■ **THE DATA**:
=======

(** The loop prints the items and goes on with the rest of the format. *)
Lemma kprintf_prefix {S} (consputc : Z -> M S unit) m strfuel items ap t r fuel s :
  Forall item_ok items -> renders KPrintf.digits 64 (fun wide w => if wide then i64 w else i32 w) m strfuel items ap t ->
  (length (fmt_of items ++ r) <= fuel)%nat ->
  KPrintf.printf_loop consputc m strfuel fuel (fmt_of items ++ r) ap s =
    (puts consputc t;; KPrintf.printf_loop consputc m strfuel (fuel - length items) r (drop (nargs items) ap)) s.
Proof.
  intros Hok Hr. revert fuel s Hok.
  assert (forall wide w base sign t s, 2 <= base -> num_text KPrintf.digits 64 (if wide : bool then i64 w else i32 w) base sign t -> (length t <= 16)%nat ->
    KPrintf.print_arg consputc wide w base sign s = puts consputc t s) as Hnum.
  { intros wide w base sign t' s Hb Ht Hl. unfold KPrintf.print_arg, KPrintf.printint. cbv zeta. unfold u64.
    erewrite num_prints; [done|done|lia| |done|done]. destruct wide; [apply i64_range|]. pose proof (i32_range w). lia. }
  induction Hr as [ap|c l ap t _ IH|ls k w l ap t1 t Ht Hlen _ IH|w l ap ds t Hds Hf Hv _ IH|w l ap t1 t Ht Hlen _ IH|l ap t _ IH|c l ap t _ IH]; intros fuel s Hok Hfuel.
  - cbn [fmt_of app puts length] in *. rewrite Nat.sub_0_r. done.
  - apply Forall_cons in Hok as [Hc Hok]. destruct fuel as [|fuel]; [simpl in Hfuel; lia|]. simpl. rewrite (proj2 (Z.eqb_neq c _)) by done. cbn [negb].
    rewrite bind_assoc. apply bind_ext; [done|]. intros _ s'. apply IH; [done | simpl in Hfuel; lia].
  - apply Forall_cons in Hok as [Hc Hok]. destruct fuel as [|fuel]; [simpl in Hfuel; lia|].
    destruct (conv_item ls k (fmt_of l ++ r) Hc) as (c0 & r0 & E & Hcv).
    replace (fmt_of (Cv ls k :: l) ++ r) with (chr "%" :: c0 :: r0) in * by (simpl; rewrite <- !app_assoc; by f_equal).
    cbn [KPrintf.printf_loop]. rewrite Z.eqb_refl. cbn [negb]. destruct (lookahead r0) as [c1 c2]. destruct Hcv as [-> Hd]. rewrite Hd, puts_then.
    assert (2 <= if k =? chr "x" then 16 else 10) as Hb by (destruct (k =? chr "x"); lia).
    etransitivity; [apply bind_ext; [by eapply (convert_num _ _ _ _ 64 (fun wide w => if wide then i64 w else i32 w)); [exact Hnum|exact Hb| |]|done]|].
    rewrite then_ret. apply bind_ext; [done|]. intros _ s'. apply IH; [done|]. apply (f_equal length) in Hd. rewrite length_drop in Hd. simpl in Hfuel. lia.
  - apply Forall_cons in Hok as [Hc Hok]. destruct fuel as [|fuel]; [simpl in Hfuel; lia|]. rewrite app_assoc, puts_then.
    etransitivity; [apply bind_ext; [by eapply convert_ptr|done]|]. rewrite then_ret. apply bind_ext; [done|]. intros _ s'. apply IH; [done | simpl in Hfuel; lia].
  - apply Forall_cons in Hok as [Hc Hok]. destruct fuel as [|fuel]; [simpl in Hfuel; lia|]. rewrite puts_then.
    etransitivity; [apply bind_ext; [by eapply convert_str|done]|]. rewrite then_ret. apply bind_ext; [done|]. intros _ s'. apply IH; [done | simpl in Hfuel; lia].
  - apply Forall_cons in Hok as [Hc Hok]. destruct fuel as [|fuel]; [simpl in Hfuel; lia|]. cbn [puts]. rewrite bind_assoc.
    etransitivity; [apply (then_ret (consputc (chr "%")) ap)|]. apply bind_ext; [done|]. intros _ s'. apply IH; [done | simpl in Hfuel; lia].
  - apply Forall_cons in Hok as [Hc Hok]. destruct fuel as [|fuel]; [simpl in Hfuel; lia|].
    change (fmt_of (IUnk c :: l) ++ r) with (chr "%" :: c :: (fmt_of l ++ r)) in *. cbn [KPrintf.printf_loop]. rewrite Z.eqb_refl. cbn [negb].
    destruct (lookahead (fmt_of l ++ r)) as [c1 c2]. rewrite conv_unknown by done. cbn [puts convert drop]. rewrite !bind_assoc.
    apply bind_ext; [done|]. intros _ s1. etransitivity; [apply (then_ret (consputc c) ap)|]. rewrite bind_assoc. apply bind_ext; [done|].
    intros _ s'. apply IH; [done | simpl in Hfuel; lia].
Qed.
(* ===== verification/SysFile.v ===== *)
(** * SysFile: the system calls on files, [kernel/sysfile.c]

    A file descriptor is an index of the process's [ofile].  Paths are read into
    buffers at parameter addresses.  [argfd] gives the descriptor and the file, or
    nothing where it returns -1. *)

From S2P Require Import Prelude CString Riscv Kalloc Vm Pipe BufCache Txn Proc Fs File Lifecycle Exec SysArgs.
Import KString.

Definition MAXPATH : Z := 128.
Definition O_RDONLY : Z := 0.
Definition O_WRONLY : Z := 1.
Definition O_RDWR : Z := 2.
Definition O_CREATE : Z := 512.
Definition O_TRUNC : Z := 1024.

Definition DOT : list Z := [46].
Definition DOTDOT : list Z := [46; 46].

Section SysFile.
Context {T : Type} `{Txn T} {D : Type}.
Variables kend trampoline : Z.
Variable buf_addr : nat -> Z.
Variables de_addr st_addr ch_addr elf_addr ph_addr ustack_addr ip_addr : Z.
(** The path buffers of a system call, and [fd0] and [fd1] of [sys_pipe]. *)
Variables path_addr new_addr fd_addr : Z.
Notation kstate := (@kstate T D).
Variables dev_read dev_write : Z -> option (Z -> Z -> Z -> M (@fstate T D) Z).

Definition kbegin_op : M kstate unit := in_f begin_op_.
Definition kend_op : M kstate unit := in_f end_op_.

Definition argfd (n : Z) : M kstate (option (nat * nat)) :=
  fd ← argint n;
  if (fd <? 0) || (Z.of_nat NOFILE <=? fd) then mret None else
  p ← k_proc me;
  files ← k_proc (pget p p_ofile);
  match files !! Z.to_nat fd with
  | None => undefined
  | Some None => mret None
  | Some (Some f) => mret (Some (Z.to_nat fd, f))
  end.

(** [p->ofile[fd] = f] *)
Definition set_ofile (p fd : nat) (f : option nat) : M kstate unit :=
  k_proc (pupd p (fun q => setp_ofile (<[fd := f]> (p_ofile q)) q)).

Definition fdalloc (f : nat) : M kstate Z :=
  p ← k_proc me;
  r ← for_each (seq 0 NOFILE) (fun fd =>
    files ← k_proc (pget p p_ofile);
    match files !! fd with
    | None => undefined
    | Some None => set_ofile p fd (Some f);; mret (Some (Z.of_nat fd))
    | Some (Some _) => mret None
    end);
  mret (default (-1) r).

Definition sys_dup : M kstate Z :=
  r ← argfd 0;
  match r with
  | None => mret (-1)
  | Some (_, f) =>
    fd ← fdalloc f;
    if fd <? 0 then mret (-1) else
    in_f (filedup f);;
    mret fd
  end.

Definition sys_read : M kstate Z :=
  p ← argaddr 1;
  n ← argint 2;
  r ← argfd 0;
  match r with
  | None => mret (-1)
  | Some (_, f) => in_f (fileread buf_addr ch_addr dev_read f p n)
  end.

Definition sys_write : M kstate Z :=
  p ← argaddr 1;
  n ← argint 2;
  r ← argfd 0;
  match r with
  | None => mret (-1)
  | Some (_, f) => in_f (filewrite buf_addr ch_addr dev_write f p n)
  end.

Definition sys_close : M kstate Z :=
  r ← argfd 0;
  match r with
  | None => mret (-1)
  | Some (fd, f) =>
    p ← k_proc me;
    set_ofile p fd None;;
    in_f (fileclose kend f);;
    mret 0
  end.

Definition sys_fstat : M kstate Z :=
  st ← argaddr 1;
  r ← argfd 0;
  match r with
  | None => mret (-1)
  | Some (_, f) => in_f (filestat st_addr f st)
  end.

(** [ip->field], [ip->field = v] *)
Definition kiget {A} (ip : nat) (f : inode -> A) : M kstate A := k_fs (iget_f ip f).
Definition kiupd (ip : nat) (f : inode -> inode) : M kstate unit := k_fs (iupd ip f).
Definition add_nlink (ip : nat) (d : Z) : M kstate unit :=
  kiupd ip (fun i => seti_nlink (i16 (i_nlink i + d)) i);;
  k_fs (iupdate ip).

(** [bad:] of [sys_link]. *)
Definition link_bad (ip : nat) : M kstate Z :=
  k_fs (ilock (Some ip));;
  add_nlink ip (-1);;
  k_fs (iunlockput ip);;
  kend_op;;
  mret (-1).

(** [sys_link] once the link count of [ip] is raised. *)
Definition link_entry (ip : nat) (new : list Z) : M kstate Z :=
  r ← k_fs (nameiparent buf_addr de_addr new);
  match r with
  | None => link_bad ip
  | Some (dp, name) =>
    k_fs (ilock (Some dp));;
    d1 ← kiget dp i_dev;
    d2 ← kiget ip i_dev;
    inum ← kiget ip i_inum;
    l ← (if negb (d1 =? d2) then mret (-1) else k_fs (dirlink buf_addr de_addr dp name inum));
    if l <? 0 then
      k_fs (iunlockput dp);;
      link_bad ip
    else
    k_fs (iunlockput dp);;
    k_fs (iput ip);;
    kend_op;;
    mret 0
  end.

Definition sys_link : M kstate Z :=
  r ← argstr 0 path_addr MAXPATH;
  if r <? 0 then mret (-1) else
  r ← argstr 1 new_addr MAXPATH;
  if r <? 0 then mret (-1) else
  old ← str_of path_addr MAXPATH;
  new ← str_of new_addr MAXPATH;
  kbegin_op;;
  r ← k_fs (namei buf_addr de_addr old);
  match r with
  | None => kend_op;; mret (-1)
  | Some ip =>
    k_fs (ilock (Some ip));;
    type ← kiget ip i_type;
    if type =? T_DIR then
      k_fs (iunlockput ip);;
      kend_op;;
      mret (-1)
    else
    add_nlink ip 1;;
    k_fs (iunlock (Some ip));;
    link_entry ip new
  end.

Fixpoint isdirempty_loop (fuel : nat) (dp : nat) (off : Z) : M kstate bool :=
  match fuel with
  | O => fun _ => NoFuel
  | S fuel =>
    size ← kiget dp i_size;
    if off <? size then
      bad ← k_fs (read_de buf_addr de_addr dp off);
      if (bad : bool) then panic "isdirempty: readi" else
      inum ← k_fs (de_inum de_addr);
      if negb (inum =? 0) then mret false else isdirempty_loop fuel dp (off + sizeof_dirent)
    else mret true
  end.
Definition isdirempty (dp : nat) : M kstate bool :=
  size ← kiget dp i_size;
  isdirempty_loop (dir_rounds size) dp (2 * sizeof_dirent).

(** [bad:] of [sys_unlink]. *)
Definition unlink_bad (dp : nat) : M kstate Z :=
  k_fs (iunlockput dp);;
  kend_op;;
  mret (-1).

(** [sys_unlink] with the entry found at [off] of [dp] for [ip], which is locked. *)
Definition unlink_entry (dp ip : nat) (off : Z) : M kstate Z :=
  k_fs (set_de de_addr 0 []);;
  w ← k_fs (writei buf_addr dp false de_addr off sizeof_dirent);
  if negb (w =? sizeof_dirent) then panic "unlink: writei" else
  type ← kiget ip i_type;
  when (type =? T_DIR) (add_nlink dp (-1));;
  k_fs (iunlockput dp);;
  add_nlink ip (-1);;
  k_fs (iunlockput ip);;
  kend_op;;
  mret 0.

Definition sys_unlink : M kstate Z :=
  r ← argstr 0 path_addr MAXPATH;
  if r <? 0 then mret (-1) else
  path ← str_of path_addr MAXPATH;
  kbegin_op;;
  r ← k_fs (nameiparent buf_addr de_addr path);
  match r with
  | None => kend_op;; mret (-1)
  | Some (dp, name) =>
    k_fs (ilock (Some dp));;
    if (namecmp name DOT =? 0) || (namecmp name DOTDOT =? 0) then unlink_bad dp else
    found ← k_fs (dirlookup buf_addr de_addr dp name);
    match found with
    | None => unlink_bad dp
    | Some (ip, off) =>
      k_fs (ilock (Some ip));;
      nlink ← kiget ip i_nlink;
      if nlink <? 1 then panic "unlink: nlink < 1" else
      type ← kiget ip i_type;
      empty ← (if type =? T_DIR then isdirempty ip else mret true);
      if negb (empty : bool) then
        k_fs (iunlockput ip);;
        unlink_bad dp
      else unlink_entry dp ip off
    end
  end.

(** [fail:] of [create]. *)
Definition create_fail (dp ip : nat) : M kstate (option nat) :=
  kiupd ip (seti_nlink 0);;
  k_fs (iupdate ip);;
  k_fs (iunlockput ip);;
  k_fs (iunlockput dp);;
  mret None.

(** [create] with a new inode [ip], locked, for [name] in [dp]. *)
Definition create_entry (dp ip : nat) (name : list Z) (type major minor : Z) : M kstate (option nat) :=
  kiupd ip (seti_major (i16 major));;
  kiupd ip (seti_minor (i16 minor));;
  kiupd ip (seti_nlink 1);;
  k_fs (iupdate ip);;
  inum ← kiget ip i_inum;
  pinum ← kiget dp i_inum;
  d ← (if type =? T_DIR then
         d ← k_fs (dirlink buf_addr de_addr ip DOT inum);
         if d <? 0 then mret d else k_fs (dirlink buf_addr de_addr ip DOTDOT pinum)
       else mret 0);
  if d <? 0 then create_fail dp ip else
  d ← k_fs (dirlink buf_addr de_addr dp name inum);
  if d <? 0 then create_fail dp ip else
  when (type =? T_DIR) (add_nlink dp 1);;
  k_fs (iunlockput dp);;
  mret (Some ip).

Definition create (path : list Z) (type major minor : Z) : M kstate (option nat) :=
  r ← k_fs (nameiparent buf_addr de_addr path);
  match r with
  | None => mret None
  | Some (dp, name) =>
    k_fs (ilock (Some dp));;
    found ← k_fs (dirlookup buf_addr de_addr dp name);
    match found with
    | Some (ip, _) =>
      k_fs (iunlockput dp);;
      k_fs (ilock (Some ip));;
      t ← kiget ip i_type;
      if (type =? T_FILE) && ((t =? T_FILE) || (t =? T_DEVICE)) then mret (Some ip) else
      k_fs (iunlockput ip);;
      mret None
    | None =>
      dv ← kiget dp i_dev;
      r ← k_fs (ialloc dv type);
      match r with
      | None => k_fs (iunlockput dp);; mret None
      | Some ip =>
        k_fs (ilock (Some ip));;
        create_entry dp ip name type major minor
      end
    end
  end.

(** An exit of [sys_open] that gives the inode back. *)
Definition open_fail (ip : nat) : M kstate Z :=
  k_fs (iunlockput ip);;
  kend_op;;
  mret (-1).

(** [sys_open] with the inode found or created, and locked. *)
Definition open_inode (ip : nat) (omode : Z) : M kstate Z :=
  type ← kiget ip i_type;
  major ← kiget ip i_major;
  if (type =? T_DEVICE) && ((major <? 0) || (NDEV <=? major)) then open_fail ip else
  r ← in_f filealloc;
  match r with
  | None => open_fail ip
  | Some f =>
    fd ← fdalloc f;
    if fd <? 0 then in_f (fileclose kend f);; open_fail ip else
    (if type =? T_DEVICE then in_f (flupd f (fun x => setl_major major (setl_type FD_DEVICE x)))
     else in_f (flupd f (fun x => setl_off 0 (setl_type FD_INODE x))));;
    in_f (flupd f (setl_ip (Some ip)));;
    in_f (flupd f (setl_readable (negb (has omode O_WRONLY))));;
    in_f (flupd f (setl_writable (has omode O_WRONLY || has omode O_RDWR)));;
    when (has omode O_TRUNC && (type =? T_FILE)) (k_fs (itrunc ip));;
    k_fs (iunlock (Some ip));;
    kend_op;;
    mret fd
  end.

Definition sys_open : M kstate Z :=
  omode ← argint 1;
  n ← argstr 0 path_addr MAXPATH;
  if n <? 0 then mret (-1) else
  path ← str_of path_addr MAXPATH;
  kbegin_op;;
  if has omode O_CREATE then
    r ← create path T_FILE 0 0;
    match r with
    | None => kend_op;; mret (-1)
    | Some ip => open_inode ip omode
    end
  else
    r ← k_fs (namei buf_addr de_addr path);
    match r with
    | None => kend_op;; mret (-1)
    | Some ip =>
      k_fs (ilock (Some ip));;
      type ← kiget ip i_type;
      if (type =? T_DIR) && negb (omode =? O_RDONLY) then open_fail ip else
      open_inode ip omode
    end.

(** The common end of [sys_mkdir] and [sys_mknod]. *)
Definition made (r : option nat) : M kstate Z :=
  match r with
  | None => kend_op;; mret (-1)
  | Some ip =>
    k_fs (iunlockput ip);;
    kend_op;;
    mret 0
  end.

Definition sys_mkdir : M kstate Z :=
  kbegin_op;;
  n ← argstr 0 path_addr MAXPATH;
  if n <? 0 then made None else
  path ← str_of path_addr MAXPATH;
  r ← create path T_DIR 0 0;
  made r.

Definition sys_mknod : M kstate Z :=
  kbegin_op;;
  major ← argint 1;
  minor ← argint 2;
  n ← argstr 0 path_addr MAXPATH;
  if n <? 0 then made None else
  path ← str_of path_addr MAXPATH;
  r ← create path T_DEVICE (i16 major) (i16 minor);
  made r.

Definition sys_chdir : M kstate Z :=
  p ← k_proc me;
  kbegin_op;;
  n ← argstr 0 path_addr MAXPATH;
  if n <? 0 then kend_op;; mret (-1) else
  path ← str_of path_addr MAXPATH;
  r ← k_fs (namei buf_addr de_addr path);
  match r with
  | None => kend_op;; mret (-1)
  | Some ip =>
    k_fs (ilock (Some ip));;
    type ← kiget ip i_type;
    if negb (type =? T_DIR) then
      k_fs (iunlockput ip);;
      kend_op;;
      mret (-1)
    else
    k_fs (iunlock (Some ip));;
    cwd ← k_proc (pget p p_cwd);
    in_f (iput_ cwd);;
    kend_op;;
    k_proc (pupd p (setp_cwd (Some ip)));;
    mret 0
  end.

(** [for(i = 0; i < NELEM(argv) && argv[i] != 0; i++) kfree(argv[i]);] *)
Fixpoint free_argv (argv : list Z) : M kstate unit :=
  match argv with
  | [] => mret tt
  | a :: argv => if a =? 0 then mret tt else k_mem (kfree kend a);; free_argv argv
  end.

(** The loop that fetches the arguments: [argv], and whether it got to the end. *)
Fixpoint fetch_argv (fuel : nat) (uargv : Z) (argv : list Z) (i : nat) : M kstate (bool * list Z) :=
  match fuel with
  | O => fun _ => NoFuel
  | S fuel =>
    if decide (MAXARG <= i)%nat then mret (false, argv) else
    r ← fetchaddr ip_addr (u64 (uargv + 8 * Z.of_nat i));
    match r with
    | None => mret (false, argv)
    | Some uarg =>
      if uarg =? 0 then mret (true, <[i := 0]> argv) else
      a ← k_mem kalloc;
      let argv := <[i := a]> argv in
      if a =? 0 then mret (false, argv) else
      n ← fetchstr uarg a PGSIZE;
      if n <? 0 then mret (false, argv) else
      fetch_argv fuel uargv argv (S i)
    end
  end.

Definition sys_exec : M kstate Z :=
  uargv ← argaddr 1;
  n ← argstr 0 path_addr MAXPATH;
  if n <? 0 then mret (-1) else
  path ← str_of path_addr MAXPATH;
  '(ok, argv) ← fetch_argv (S MAXARG) uargv (replicate MAXARG 0) 0;
  if negb (ok : bool) then free_argv argv;; mret (-1) else
  ret ← in_f (exec kend trampoline buf_addr de_addr elf_addr ph_addr ustack_addr path argv);
  free_argv argv;;
  mret ret.

(** The errors of [sys_pipe]: descriptors cleared, both ends closed. *)
Definition pipe_fail (p : nat) (fds : list Z) (rf wf : nat) : M kstate Z :=
  for_each (R := unit) fds (fun fd => set_ofile p (Z.to_nat fd) None;; mret None);;
  in_f (fileclose kend rf);;
  in_f (fileclose kend wf);;
  mret (-1).

Definition sys_pipe : M kstate Z :=
  p ← k_proc me;
  fdarray ← argaddr 0;
  r ← in_f (pipealloc kend);
  match r with
  | None => mret (-1)
  | Some (rf, wf) =>
    fd0 ← fdalloc rf;
    if fd0 <? 0 then pipe_fail p [] rf wf else
    fd1 ← fdalloc wf;
    if fd1 <? 0 then pipe_fail p [fd0] rf wf else
    pt ← k_proc (pget p p_pagetable);
    k_mem (do_mem (fun m => wrn m fd_addr (le_split 4 fd0 ++ le_split 4 fd1)));;
    r ← k_mem (copyout pt fdarray fd_addr 4);
    if r <? 0 then pipe_fail p [fd0; fd1] rf wf else
    r ← k_mem (copyout pt (u64 (fdarray + 4)) (fd_addr + 4) 4);
    if r <? 0 then pipe_fail p [fd0; fd1] rf wf else
    mret 0
  end.

End SysFile.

=======

■ **WHAT YOU HAVE TO DO**:
The answer consists of every line above in which the word "Variables" occurs.

■ **RESULT FOR THIS EXERCISE**:
Variables kend trampoline : Z.
Variables de_addr st_addr ch_addr elf_addr ph_addr ustack_addr ip_addr : Z.
Variables path_addr new_addr fd_addr : Z.
Variables dev_read dev_write : Z -> option (Z -> Z -> Z -> M (@fstate T D) Z).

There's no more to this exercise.